Despite the obvious advantage of simple life forms capable of fast replication, different levels of cognitive complexity have been achieved by living systems in terms of their potential to cope with environmental uncertainty. Against the inevitable cost associated with detecting environmental cues and responding to them in adaptive ways, we conjecture that the potential for predicting the environment can overcome the expenses associated with maintaining costly, complex structures. We present a minimal formal model grounded in information theory and selection, in which successive generations of agents are mapped into transmitters and receivers of a coded message. Our agents are guessing machines and their capacity to deal with environments of different complexity defines the conditions to sustain more complex agents. (Abstract)

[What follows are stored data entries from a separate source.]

(* ===== verification/Utf7.v ===== *)
(** * Folder names on the wire

    Models [meron-core/src/utf7.rs]: modified UTF-7 (RFC 3501, 5.1.3), in
    which a mailbox name that is not ASCII goes to a server.  UTF-16 is
    Rust's; base64 over bytes is the class [Base64Bytes]. *)
From S2P Require Import Prelude.
From S2P Require Import Text.

(** [STANDARD_NO_PAD] *)
Class Base64Bytes := { enc64 : list Z -> text; dec64 : text -> option (list Z) }.

Definition is_byte (b : Z) : Prop := (0 <= b < 256)%Z.

Class Base64BytesLaws (B : Base64Bytes) := {
  dec64_enc64 bs : Forall is_byte bs -> dec64 (enc64 bs) = Some bs;
  enc64_alphabet bs : Forall (fun c => is_ascii_alphanumeric c || (c =? 43)%Z || (c =? 47)%Z = true) (enc64 bs);
  enc64_nonempty bs : bs <> [] -> enc64 bs <> [];
}.

Module Utf7.
#[local] Open Scope Z_scope.

(** ** UTF-16 *)

Definition encode_utf16 (c : Z) : list Z :=
  if c <? 0x10000 then [c]
  else let d := c - 0x10000 in [0xD800 + d / 0x400; 0xDC00 + d mod 0x400].

(** [String::from_utf16] *)
Fixpoint from_utf16 (units : list Z) : option text :=
  match units with
  | [] => Some []
  | u :: rest =>
      if (0xD800 <=? u) && (u <=? 0xDBFF) then
        match rest with
        | v :: rest' =>
            if (0xDC00 <=? v) && (v <=? 0xDFFF) then
              s ← from_utf16 rest'; Some (0x10000 + (u - 0xD800) * 0x400 + (v - 0xDC00) :: s)
            else None
        | [] => None
        end
      else if (0xDC00 <=? u) && (u <=? 0xDFFF) then None
      else s ← from_utf16 rest; Some (u :: s)
  end.

Definition to_be_bytes (u : Z) : list Z := [u / 256; u mod 256].

(** [bytes.chunks_exact(2)], each as a unit; [None] for an odd number. *)
Fixpoint units_of (bytes : list Z) : option (list Z) :=
  match bytes with
  | [] => Some []
  | [_] => None
  | a :: b :: rest => us ← units_of rest; Some (a * 256 + b :: us)
  end.

(** ** Encoding *)

Section Codec.
Context {B : Base64Bytes}.

(** What [flush] appends. *)
Definition flush (pending : list Z) : text :=
  match pending with
  | [] => []
  | _ => [38] ++ replace_char 47 [44] (enc64 (pending ≫= to_be_bytes)) ++ [45]
  end.

Definition plain (c : Z) : bool := (32 <=? c) && (c <=? 126).

Fixpoint encode_from (pending : list Z) (s : text) : text :=
  match s with
  | [] => flush pending
  | c :: s' =>
      if c =? 38 then flush pending ++ lit "&-" ++ encode_from [] s'
      else if plain c then flush pending ++ c :: encode_from [] s'
      else encode_from (pending ++ encode_utf16 c) s'
  end.

Definition encode (name : text) : text :=
  if is_ascii name && negb (contains_char 38 name) then name else encode_from [] name.

(** ** Decoding *)

Definition decode_run (run : text) : option text :=
  bytes ← dec64 (replace_char 44 [47] run); units ← units_of bytes; from_utf16 units.

(** The loop of [decode]; each round takes a run off the name. *)
Fixpoint decode_from (fuel : nat) (name rest out : text) : text :=
  match fuel with
  | O => name
  | S n =>
      match split_once 38 rest with
      | None => out ++ rest
      | Some (before, after) =>
          match split_once 45 after with
          | None => name
          | Some ([], rest') => decode_from n name rest' (out ++ before ++ [38])
          | Some (run, rest') =>
              match decode_run run with
              | Some t => decode_from n name rest' (out ++ before ++ t)
              | None => name
              end
          end
      end
  end.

Shapiro, Robert. A Simpler Origin for Life. Scientific American. June, 2007. The veteran NYU researcher moves beyond the Replicator First persuasion, via the sudden appearance of a large self-copying molecule, in favor of life’s metabolic dynamics as initially expressed by energy-driven networks of small molecules. By so doing, still another recognition that interrelations between objects are equally relevant is achieved. The journal article is paired with an interactive, longer online version. At this SA blog, reviewers can ask questions, some of which have been answered in print. A good example of how real science works as widely collaborative and in constant review.
Shapiro, Robert. Small Molecule Interactions were Central to the Origin of Life. Quarterly Review of Biology. 81/2, 2006. The New York University researcher highlights this feature towards the convergent understanding of how cellular organisms came to be.
I have provided only a framework, and not a specific recipe, to illustrate how a coupled free-energy source could initiate the process of self-organization in a complex mixture of organic monomers. (122)
Shenhav, Barak and Doron Lancet. Prospects of a Computational Origin of Life Endeavor. Origins of Life and Evolution of the Biosphere. 34/1-2, 2004. A proposal to apply bioinformatic methods to emphasize the independent activity of “mutually catalytic networks” which served to complexify entities such as biopolymer replicator molecules.
Siebert, Charles. The Genesis Project. New York Times Sunday Magazine. September 26, 2004. The author notes that at the same time earth is beset by violent fundamentalisms, a concerted global effort, especially by NASA’s Astrobiology Institute, is revealing the true creation of life both here and in the universe. A good current summary of the collaborative enterprise.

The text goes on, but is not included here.